Who are our local partners in prevention to assist us with educational programming and resources for our employees or community?

Lunch-n-learn presentations or wellness events provide a great opportunity to educate people about what they can do to prevent substance use. These events show your care about your employees, their families, and the community.  They provide employees with information and resources that may help them or a family member.  There are prevention providers contracted throughout the State of Maine to provide substance abuse prevention services.  There are also Drug Free Community coalitions across the State who may be able to help.  You may not see an organization listed in your town or city specifically, yet, many of these coalitions serve a broad geographic area.   Reach out to the closest one near you.  Enforcement agencies and medical or treatment professionals in your community may be well equipped to assist you as well.  The Maine CDC Tobacco and Substance Use Prevention Program hosts the Maine Prevention Store  where you can find a wide variety of free health resources.  Post information in break rooms and have resources readily available.

How can I recognize if someone in the organization has a substance abuse problem?

Signs of substance use may be obvious such as

  • Slurred speech
  • Glassy eyes
  • Erratic behavior
  • An accident or fall

Other signals may be more subtle, including

  • Fatigue
  • Poor hygiene
  • Reduced productivity
  • Talk about relationship problems
  • Frequent absenteeism

These signs could also be because of other health issues or life events.  It is not your responsibility to diagnose an employee. It is your role to recognize that they are having trouble.  If you are not the supervisor, bring your concerns to someone who is in that capacity. It can be a manager, security officer, or human resource personnel.  If you are a supervisor, speak with the employee in a supportive and respectful manner. Focus on what you are observing and the behavior you are concerned about; if the situation allows, speak in confidence.  Be sure to follow your agency’s policies regarding reporting, documentation, and provision of employee assistance. 

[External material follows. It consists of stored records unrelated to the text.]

Definition lift {A} (r : result A) : M A := fun w => (r, w).

Declare Scope M_scope.
Delimit Scope M_scope with M.
Notation "x <- m ;; k" := (bindM m (fun x => k))
  (at level 61, m at next level, right associativity) : M_scope.
Notation "m ;;; k" := (bindM m (fun _ => k))
  (at level 61, right associativity) : M_scope.

Definition logged (w : world) (r : log_record) : world :=
  mkWorld (s3 w) (memory w) (journal w ++ [r]).

Definition logger_info (message : string) : M unit :=
  fun w => (Ok tt, logged w (INFO message)).

Definition logger_error (message : string) (e : exn) : M unit :=
  fun w => (Ok tt, logged w (ERROR message e)).

(** [self.s3.download_fileobj(bucket, key, temp_file)] followed by
    [temp_file.seek(0)]: the bytes then in the temporary file. *)
Definition download_fileobj (bucket key : str) : M bytes :=
  fun w => (Blob.get (s3 w) bucket key, w).

(** [self.s3.upload_file(temp_file.name, bucket, key)] for a temporary file
    that holds [data]. *)
Definition upload_file (data : bytes) (bucket key : str) : M unit :=
  fun w =>
    match Blob.put (s3 w) bucket key data with
    | Ok s' => (Ok tt, mkWorld s' (memory w) (journal w))
    | Raise e => (Raise e, w)
    end.

(** The object that a reference points to. *)
Definition deref (ref : nat) : M value := fun w => (Ok (memory w ref), w).

(** ** [class TerraformStateManager] *)

Record TerraformStateManager : Type := mkManager {
  bucket_name : str;
  state_key : str;
  region : str
}.

Section Manager.

Variable parse_float : Decoder.float_parser.
Variable self : TerraformStateManager.

Local Open Scope M_scope.

(** [json.load(temp_file)]. *)
Definition json_load (data : bytes) : M value :=
  lift (Decoder.loads parse_float data).

(** [json.dump(state_data, temp_file, indent=2)] and [temp_file.flush()]:
    the bytes then in the temporary file. *)
Definition json_dump (state_data : value) : M bytes :=
  ret (Encoder.file_bytes (Encoder.dumps state_data)).

Definition download_state : M value :=
  try_except
    (data <- download_fileobj (bucket_name self) (state_key self) ;;
     state_data <- json_load data ;;
     logger_info "Successfully downloaded Terraform state" ;;;
     ret state_data)
    (fun e =>
       logger_error "Error downloading Terraform state" e ;;;
       ret VNone).

(** [state_data] is a reference to the caller's document. *)
Definition upload_state (state_data : nat) : M bool :=
  try_except
    (doc <- deref state_data ;;
     data <- json_dump doc ;;
     upload_file data (bucket_name self) (state_key self) ;;;
     logger_info "Successfully uploaded Terraform state" ;;;
     ret true)
    (fun e =>
       logger_error "Error uploading Terraform state" e ;;;
       ret false).

(** A [for] loop whose body appends to the list [resources]. *)
Fixpoint for_each (body : value -> result (list value)) (items : list value)
  : result (list value) :=
  match items with
  | [] => Ok []
  | x :: items' =>
      (appended <- body x ;;
       more <- for_each body items' ;;
       Ok (appended ++ more))%py
  end.

(** The dictionary display appended for one instance of one resource. *)
Definition flat_resource (resource instance : value) : result (list value) :=
  (type <- py_getitem resource (pystr "type") ;;
   name <- py_getitem resource (pystr "name") ;;
   provider <- py_getitem resource (pystr "provider") ;;
   state <- py_get instance (pystr "attributes") (VDict []) ;;
   dependencies <- py_get resource (pystr "depends_on") (VList []) ;;
   Ok [VDict [(pystr "type", type);
              (pystr "name", name);
              (pystr "provider", provider);
              (pystr "state", state);
              (pystr "dependencies", dependencies)]])%py.

(** The body of the outer loop of [get_resources]: the inner loop over the
    instances of [resource]. *)
Definition block_entries (resource : value) : result (list value) :=
  (instances <- py_get resource (pystr "instances") (VList []) ;;
   items <- py_iter instances ;;
   for_each (flat_resource resource) items)%py.

(** The two nested loops of [get_resources]. *)
Definition flatten (state_data : value) : result (list value) :=
  (resources <- py_get state_data (pystr "resources") (VList []) ;;
   blocks <- py_iter resources ;;
   for_each block_entries blocks)%py.

Definition get_resources : M (list value) :=
  state_data <- download_state ;;
  if negb (truthy state_data) then ret []
  else lift (flatten state_data).

(** [[r for r in all_resources if r['type'] == resource_type]]. *)
Fixpoint select_type (resource_type : str) (all_resources : list value)
  : result (list value) :=
  match all_resources with
  | [] => Ok []
  | r :: rest =>
      (type <- py_getitem r (pystr "type") ;;
       selected <- select_type resource_type rest ;;
       Ok (if py_eq_str type resource_type then r :: selected
           else selected))%py
  end.

Definition get_resource_by_type (resource_type : str) : M (list value) :=
  all_resources <- get_resources ;;
  lift (select_type resource_type all_resources).

(** The loop of [get_resource_by_name], with its [return None] at the
    end. *)
Fixpoint first_named (resource_name : str) (all_resources : list value)
  : result value :=
  match all_resources with
  | [] => Ok VNone
  | resource :: rest =>
      (name <- py_getitem resource (pystr "name") ;;
       if py_eq_str name resource_name then Ok resource
       else first_named resource_name rest)%py
  end.

Definition get_resource_by_name (resource_name : str) : M value :=
  all_resources <- get_resources ;;
  lift (first_named resource_name all_resources).

Definition list_outputs : M value :=
  state_data <- download_state ;;
  if negb (truthy state_data) then ret (VDict [])
  else lift (py_get state_data (pystr "outputs") (VDict [])).

End Manager.

(** ** Documents that serialize and parse back *)

Module Wf.

Import Decoder Encoder.

Definition is_ascii (c : N) : bool := (0 <? c) && (c <? 128).

(** What follows a value in the output of [json.dump]: a comma, a new line
    or the end of the text. *)
Definition delimited (rest : str) : Prop :=
  match rest with
  | [] => True
  | c :: _ => c = 44 \/ c = 10
  end.

(** A text that [json.dump] prints for a float and that the scanner reads
    back as that float. *)
Definition printed_float (pf : float_parser) (r : str) : Prop :=
  forallb is_ascii r = true
  /\ forall rest, delimited rest ->
       scan_atom pf (r ++ rest) = Some (VFloat r, rest).

(** What Python's [float] and [float.__repr__] provide together: the text
    printed for the float of a number literal reads back as that float. *)
Definition float_parser_ok (pf : float_parser) : Prop :=
  forall s integer frac exp rest,
    match_number s = Some (integer, frac, exp, rest) ->
    frac <> [] \/ exp <> [] ->
    printed_float pf (pf (integer ++ frac ++ exp)).

(** Code points are below [0x110000]. *)
Definition in_range (s : str) : bool := forallb (fun c => c <? 1114112) s.

(** No high surrogate is immediately followed by a low surrogate. *)
Fixpoint no_pair (s : str) : bool :=
  match s with
  | [] => true
  | h :: r =>
      negb (Codecs.is_high h
            && match r with
               | l :: _ => Codecs.is_low l
               | [] => false
               end)
      && no_pair r
  end.

(** No string of the document, key or value, holds such a pair. *)
Fixpoint no_surrogate_pair (v : value) : bool :=
  match v with
  | VStr s => no_pair s
  | VList l => forallb no_surrogate_pair l
  | VDict d =>
      forallb (fun kv : str * value =>
                 let (k, x) := kv in no_pair k && no_surrogate_pair x) d
  | _ => true
  end.

(** What every value built by [json.load] satisfies: floats in printed
    form, code points in range, distinct keys. *)
Unset Elimination Schemes.
Inductive parsed_form (pf : float_parser) : value -> Prop :=
| pf_none : parsed_form pf VNone
| pf_bool b : parsed_form pf (VBool b)
| pf_int z : parsed_form pf (VInt z)
| pf_float r : printed_float pf r -> parsed_form pf (VFloat r)
| pf_str s : in_range s = true -> parsed_form pf (VStr s)
| pf_list l : Forall (parsed_form pf) l -> parsed_form pf (VList l)
| pf_dict d :
    NoDup (map fst d) ->
    Forall (fun kv => in_range (fst kv) = true /\ parsed_form pf (snd kv)) d ->
    parsed_form pf (VDict d).
Set Elimination Schemes.

(** The nesting depth of a value. *)
Fixpoint depth (v : value) : nat :=
  match v with
  | VList l => S (list_max (map depth l))
  | VDict d => S (list_max (map (fun kv : str * value =>
                                   let (_, x) := kv in depth x) d))
  | _ => O
  end.

(** The four ways in which a character is printed. *)
Inductive escape_form (c : N) : str -> Prop :=
| escape_plain :
    c <> 34 -> c <> 92 -> 31 < c -> escape_form c [c]
| escape_short e :
    e <> 117 -> BACKSLASH e = Some c -> escape_form c [92; e]
| escape_bmp h1 h2 h3 h4 :
    decode_uXXXX h1 h2 h3 h4 = Some c ->
    escape_form c [92; 117; h1; h2; h3; h4]
| escape_astral h1 h2 h3 h4 g1 g2 g3 g4 s1 s2 :
    decode_uXXXX h1 h2 h3 h4 = Some s1 -> Codecs.is_high s1 = true ->
    decode_uXXXX g1 g2 g3 g4 = Some s2 -> Codecs.is_low s2 = true ->
    join_surrogates s1 s2 = c ->
    escape_form c [92; 117; h1; h2; h3; h4; 92; 117; g1; g2; g3; g4].

(** The text after a unicode escape does not start with the escape of a low
    surrogate. *)
Definition follow_ok (t : str) : Prop :=
  match t with
  | b :: u :: s8 =>
      if (b =? 92) && (u =? 117) then
        match s8 with
        | g1 :: g2 :: g3 :: g4 :: _ =>
            match decode_uXXXX g1 g2 g3 g4 with
            | Some uni2 => Codecs.is_low uni2 = false
            | None => False
            end
        | _ => False
        end
      else True
  | _ => True
  end.

(** The text starts with no digit. *)
Definition no_digit_ahead (rest : str) : Prop :=
  match rest with
  | c :: _ => is_digit c = false
  | [] => True
  end.

(** The first character of a printed value: no white space and no closing
    bracket. *)
Definition value_head (s : str) : Prop :=
  exists c t, s = c :: t /\ is_ws c = false /\ c <> 93.

(** [x] is printed at [level] in a way that [scan] reads back. *)
Definition reads (scan : str -> option (value * str)) (level : nat)
  (x : value) : Prop :=
  value_head (iterencode level x)
  /\ forall rest, delimited rest ->
       scan (iterencode level x ++ rest) = Some (x, rest).

(** A key and its value as [json.dump] prints them. *)
Definition member (level : nat) (kv : str * value) : str :=
  let (k, v) := kv in
  encode_basestring_ascii k ++ [58; 32] ++ iterencode (S level) v.

(** A key that prints and reads back. *)
Definition key_ok (k : str) : Prop := in_range k = true /\ no_pair k = true.

(** A text of ASCII characters other than NUL. *)
Definition ascii_text (s : str) : Prop := forallb is_ascii s = true.

(** The shapes of the three groups of a number. *)
Definition integer_form (i : str) : Prop :=
  exists sign body, i = sign ++ body
    /\ (sign = [] \/ sign = [45])
    /\ (body = [48]
        \/ exists c ds, body = c :: ds /\ c <> 48 /\ is_digit c = true
             /\ forallb is_digit ds = true).

Definition frac_form (f : str) : Prop :=
  f = [] \/ exists d ds, f = 46 :: d :: ds /\ forallb is_digit (d :: ds) = true.

Definition exp_form (e : str) : Prop :=
  e = []
  \/ exists c sign d ds, e = c :: sign ++ d :: ds
       /\ (c = 101 \/ c = 69)
       /\ (sign = [] \/ sign = [45] \/ sign = [43])
       /\ forallb is_digit (d :: ds) = true.

(** What a scanning function returns is in parsed form, and what is left
    of the text is code points. *)
Definition well_scanned (pf : float_parser)
  (scan : str -> option (value * str)) : Prop :=
  forall s v rest,
    in_range s = true -> scan s = Some (v, rest) ->
    parsed_form pf v /\ in_range rest = true.

(** A key with its value, as the members of a parsed [dict] are. *)
Definition field_form (pf : float_parser) (kv : str * value) : Prop :=
  in_range (fst kv) = true /\ parsed_form pf (snd kv).

(** The values of bytes. *)
Definition byte_values (b : list N) : Prop := Forall (fun x => x <= 255) b.

(** A scanning function that reads at least one character. *)
Definition consuming (scan : str -> option (value * str)) : Prop :=
  forall s v rest,
    scan s = Some (v, rest) -> (List.length rest < List.length s)%nat.

(** Two scanning functions that agree on the texts of at most [n]
    characters. *)
Definition agree (n : nat) (scan1 scan2 : str -> option (value * str))
  : Prop :=
  forall t, (List.length t <= n)%nat -> scan1 t = scan2 t.

End Wf.

(** ** The state-document model of the specification *)

Module Spec.

(** The field [k] of a mapping. *)
Definition field (o : value) (k : str) : option value :=
  match o with
  | VDict d => dict_lookup d k
  | _ => None
  end.

Definition has_field (o : value) (k : str) : bool :=
  match field o k with
  | Some _ => true
  | None => false
  end.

Maine's Department of Labor offers Impairment Detection for Employers and Supervisors training as part of their SafetyWorks! Program.  The training is offered six times a year.  Use the key word search on the Safety Works! training listing site to learn about upcoming offerings.

How can I help a colleague who has a substance use problem?

If you are noticing signs and symptoms at work, their use is most probably already causing problems in their life. Let them know you are concerned and that you care.   If they choose to talk to you about their use, or problems, listen in confidence (if the situation allows).

Remind them of the positive things in their life, and encourage substance use behaviors that will help them maintain those things. Inform them of the ways substance use is impacting colleagues and the organization and that it could impact their job.  

Be supportive by offering resources or help with identifying counseling and treatment services in the community. Let them know how you can support them if they are willing to seek assistance.  Remain respectful and supportive if they choose not to speak with you about their use. The National Institute on Drug Abuse’s What to Do If Your Adult Friend or Loved One Has a Problem with Drugs offers more, information that may be helpful for you or others at your organization. 

Both in and outside of my organization, what can I do to help combat substance abuse?

Everyone can do things in their professional and personal lives to reduce substance use from affecting their organization, community, and Maine. 

You can:

  • Learn more about substance use issues
  • Speak with others who have similar concerns
  • Reduce access
  • Be a positive role model
  • Empower people to work towards their goals
  • Monitor
  • Report concerning situations or suspicious activity
  • Help people feel like people and the community care about them and want to see them thrive

Anyone can become involved in prevention initiatives, a local community coalition, and advocate for substance use prevention in the work place.